YOUR INSTRUCTIONS
Below are the records. State how many of their lines contain "Module", with nothing else.

Saved entries
--- START ---
(** * Voting power and quorum accounting of the IBFT validator manager

    A shallow embedding of [core/validator_manager.go] and the properties
    of its quorum arithmetic, of the manager state and of the
    prepare-quorum policy.

    Conventions of the embedding:
    - a [*big.Int] is a [Z]; the [math/big] operations the file calls
      are written out in [Module big];
    - a Go [map[string]*big.Int] is an [option (gmap string Z)], [None]
      being the nil map, which the code tests for; its values are taken
      to be allocated numbers, and a map the backend has handed over is
      taken not to be written to afterwards;
    - a Go [map[string]struct{}] is a [gset string];
    - a [[]byte] is a [list byte], a Go [string] is a [string], and the
      conversion [string(b)] is [String.string_of_list_byte];
    - a [range] over a map visits the entries in an order Go leaves
      open: every loop is a left fold over a list of the entries, run on
      stdpp's enumeration, and is shown not to depend on the order;
    - [vm.log.Error] appends to the entries a call emits, which the call
      returns next to its result;
    - the calls are taken one at a time, so the read/write lock has no
      effect on a result and is not represented. *)

From Stdlib Require Import ZArith Lia.
From Stdlib.Strings Require Import Byte String.
From stdpp Require Import gmap strings list fin_maps fin_sets.

Local Open Scope Z_scope.

(** ** The [math/big] operations in use *)

Module big.

(** [big.NewInt(x)] *)
Definition NewInt (x : Z) : Z := x.

(** [z.Mul(x, y)] *)
Definition Mul (x y : Z) : Z := x * y.

(** [z.Add(x, y)] *)
Definition Add (x y : Z) : Z := x + y.

(** [z.Div(x, y)] for [y <> 0]: Euclidean division, which [math/big]
    computes as the truncated quotient, moved by one away from the
    sign of [y] when the truncated remainder is negative. *)
Definition Div (x y : Z) : Z :=
  let q := Z.quot x y in
  let r := Z.rem x y in
  if r <? 0 then (if y <? 0 then q + 1 else q - 1) else q.

(** [x.Cmp(y)]: -1, 0 or +1. *)
Definition Cmp (x y : Z) : Z :=
  match x ?= y with
  | Lt => -1
  | Eq => 0
  | Gt => 1
  end.

End big.

(** ** Quorum arithmetic *)

(** [calculateQuorum]: multiply by two, divide by three, add one. *)
Definition calculateQuorum (totalVotingPower : Z) : Z :=
  let quorum := big.Mul totalVotingPower (big.NewInt 2) in
  let quorum := big.Div quorum (big.NewInt 3) in
  big.Add quorum (big.NewInt 1).

(** [calculateTotalVotingPower]: the loop adds every value of the map
    to a counter that starts at zero; [entries] are the map's entries in
    the order the [range] visits them. *)
Definition sumVotingPowers (entries : list (string * Z)) : Z :=
  foldl (fun totalVotingPower kv => big.Add totalVotingPower kv.2)
        (big.NewInt 0) entries.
--- END ---
OUTPUT FOR THIS TASK
2